Image: Tofan Teodor
Cloudflare, an American company focused on web infrastructure and website security, has announced the launch of a new public bug bounty program.
"Today we are launching Cloudflare's paid public bug bounty program," said Rushil Shah, a Product Security Engineer at Cloudflare.
"We believe bug bounties are a vital part of every security team's toolbox and have been working hard on improving and expanding our private bug bounty program over the last few years."
The new public bug bounty program follows a vulnerability disclosure program without cash bounties created in 2014. Through this program, Cloudflare received 1,197 reports, only 13% of them valid because researchers were struggling to understand its infrastructure and products.
In 2018, Cloudflare launched a private bug bounty program focused on providing a better experience for researchers. By mid-January 2022, Cloudflare awarded $211,512 worth of bounties for in-scope vulnerabilities, going up from $4,500 paid in 2018 to $101,075 in 2021.
The company also released a testing sandbox named CumlusFire before releasing the new public bounty program, which provides bug hunters with a standardized playground to test exploits.
Starting today, bug hunters can report security vulnerabilities found in Cloudflare products through the company's new public bug bounty program, hosted on the HackerOne platform.
The breakdown of bounty awards for targets based on the issues' CVSS3 severity rating can be found in the table below.

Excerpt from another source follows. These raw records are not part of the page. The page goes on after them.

(** * VibeBase news store: collections over JSON-Lines files

    A shallow embedding of the news-system routes of the AIDB viewer server
    (the Express application that defines [getDocumentsByCollection],
    [readCollectionFile], [writeCollectionFile] and the [/api/news/...]
    handlers), followed by the properties of the collection reader, of the
    create, update and delete handlers, and of the comment and article
    listings.

    Conventions of the embedding.
    - A JSON-Lines file is the list of its non-blank lines; a line either
      parses to a [MemoryNode] or is malformed, and [readJsonlFile] skips
      the malformed ones.
    - The directory at [dbPath] is a [Store]: the shared [documents.jsonl]
      at its root, the per-collection files [{collection}/documents.jsonl]
      (a collection name is a plain directory name), and the two entries
      [hnsw.index] and [graph] that [isValidAidb] looks for.
    - A handler is a function from the store and the request to a response
      and the store it leaves behind.  [Date.now()] and [randomUUID()] are
      inputs of the handler.  File operations succeed: the [catch] branches
      that answer 500 are not part of the model.
    - The metadata bag is a record of the well-known keys that the handlers
      read and write, with the types the handlers cast them to; an absent
      key, [undefined] and [null] are all [None].  The same holds for the
      fields of a request and of a response.
    - Strings are sequences of ASCII characters. *)

From Stdlib Require Import Ascii String ZArith QArith.
From stdpp Require Import gmap strings list fin_maps sorting.

Local Open Scope string_scope.
Local Open Scope list_scope.
Local Open Scope Z_scope.

(** ** Documents *)

Inductive OnDelete := cascade | set_null | restrict.

Record ForeignKey := {
  targetCollection : string;
  onDelete : OnDelete
}.

Record Metadata := {
  md_name : option string;
  md_description : option string;
  md_icon : option string;
  md_slug : option string;
  md_email : option string;
  md_avatar : option string;
  md_role : option string;
  md_title : option string;
  md_categoryId : option string;
  md_authorId : option string;
  md_newsId : option string;
  md_parentId : option string;
  md_status : option string;
  md_publishedAt : option Z;
  md_viewCount : option Z;
  md_likeCount : option Z;
  md_collection : option string;                  (* _collection *)
  md_foreignKeys : list (string * ForeignKey)     (* _foreignKeys *)
}.

Record MemoryNode := {
  mn_id : string;
  mn_content : string;
  mn_content_type : string;
  mn_parent_id : option string;
  mn_children : list string;
  mn_depth : Z;
  mn_metadata : Metadata;
  mn_tags : list string;
  mn_created_at : Z;
  mn_last_accessed_at : Z;
  mn_access_count : Z;
  mn_importance : Q;
  mn_decay_rate : Q;
  mn_entity_ids : list string;
  mn_relation_ids : list string
}.

(** ** Files and the store *)

Inductive Line :=
  | Json (doc : MemoryNode)
  | Malformed (raw : string).

Record Store := {
  documents_jsonl : option (list Line);       (* {dbPath}/documents.jsonl *)
  collection_files : gmap string (list Line); (* {dbPath}/{c}/documents.jsonl *)
  hnsw_index : bool;                          (* {dbPath}/hnsw.index exists *)
  graph_dir : bool                            (* {dbPath}/graph exists *)
}.

(** [readJsonlFile]: a missing file reads as the empty list, a line that
    does not parse is skipped. *)
Definition parse_line (l : Line) : option MemoryNode :=
  match l with Json d => Some d | Malformed _ => None end.

Definition readJsonlFile (file : option (list Line)) : list MemoryNode :=
  match file with
  | None => []
  | Some lines => omap parse_line lines
  end.

(** [docs.map(doc => JSON.stringify(doc))], one line per document. *)
Definition stringify_all (docs : list MemoryNode) : list Line := Json <$> docs.

Definition isValidAidb (st : Store) : bool :=
  let hasDocuments := bool_decide (is_Some (documents_jsonl st)) in
  let hasHnsw := hnsw_index st in
  let hasGraph := graph_dir st in
  hasDocuments || hasHnsw || hasGraph.

(** ** The collection reader *)

Definition getDocumentsByCollection (st : Store) (collection : string)
  : list MemoryNode :=
  let results :=
    match collection_files st !! collection with
    | Some lines => readJsonlFile (Some lines)
    | None => []
    end in
  match documents_jsonl st with
  | Some lines =>
      let allDocs := readJsonlFile (Some lines) in
      let filteredDocs :=
        filter (λ doc, md_collection (mn_metadata doc) = Some collection) allDocs in
      let existingIds : gset string := list_to_set (mn_id <$> results) in
      results ++ filter (λ doc, mn_id doc ∉ existingIds) filteredDocs
  | None => results
  end.

(** The documents of the shared file that carry the tag of a collection. *)
Definition tagged (st : Store) (collection : string) : list MemoryNode :=
  filter (λ doc, md_collection (mn_metadata doc) = Some collection)
         (readJsonlFile (documents_jsonl st)).

Definition createLookupMap (items : list MemoryNode) : gmap string MemoryNode :=
  foldl (λ m item, <[mn_id item := item]> m) ∅ items.

Definition readCollectionFile (st : Store) (collection : string)
  : list MemoryNode :=
  match collection_files st !! collection with
  | Some lines => readJsonlFile (Some lines)
  | None => []
  end.

Definition writeFile (st : Store) (collection : string) (content : list Line)
  : Store :=
  {| documents_jsonl := documents_jsonl st;
     collection_files := <[collection := content]> (collection_files st);
     hnsw_index := hnsw_index st;
     graph_dir := graph_dir st |}.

|Severity||Critical (9.0 - 10.0)||High (7.0 - 8.9)||Medium (4.0 - 6.9)||Low (0.1 - 3.9)|
Depending on a vulnerability's mitigating factors and Cloudflare's business risk assessment, the reported issues might receive a lower severity rating.
"Just as we grew our private program, we will continue to evolve our public bug bounty program to provide the best experience for researchers," Shah added.
"We aim to add more documentation, testing platforms and a way to interact with our security teams so that researchers can be confident that their submissions represent valid security issues."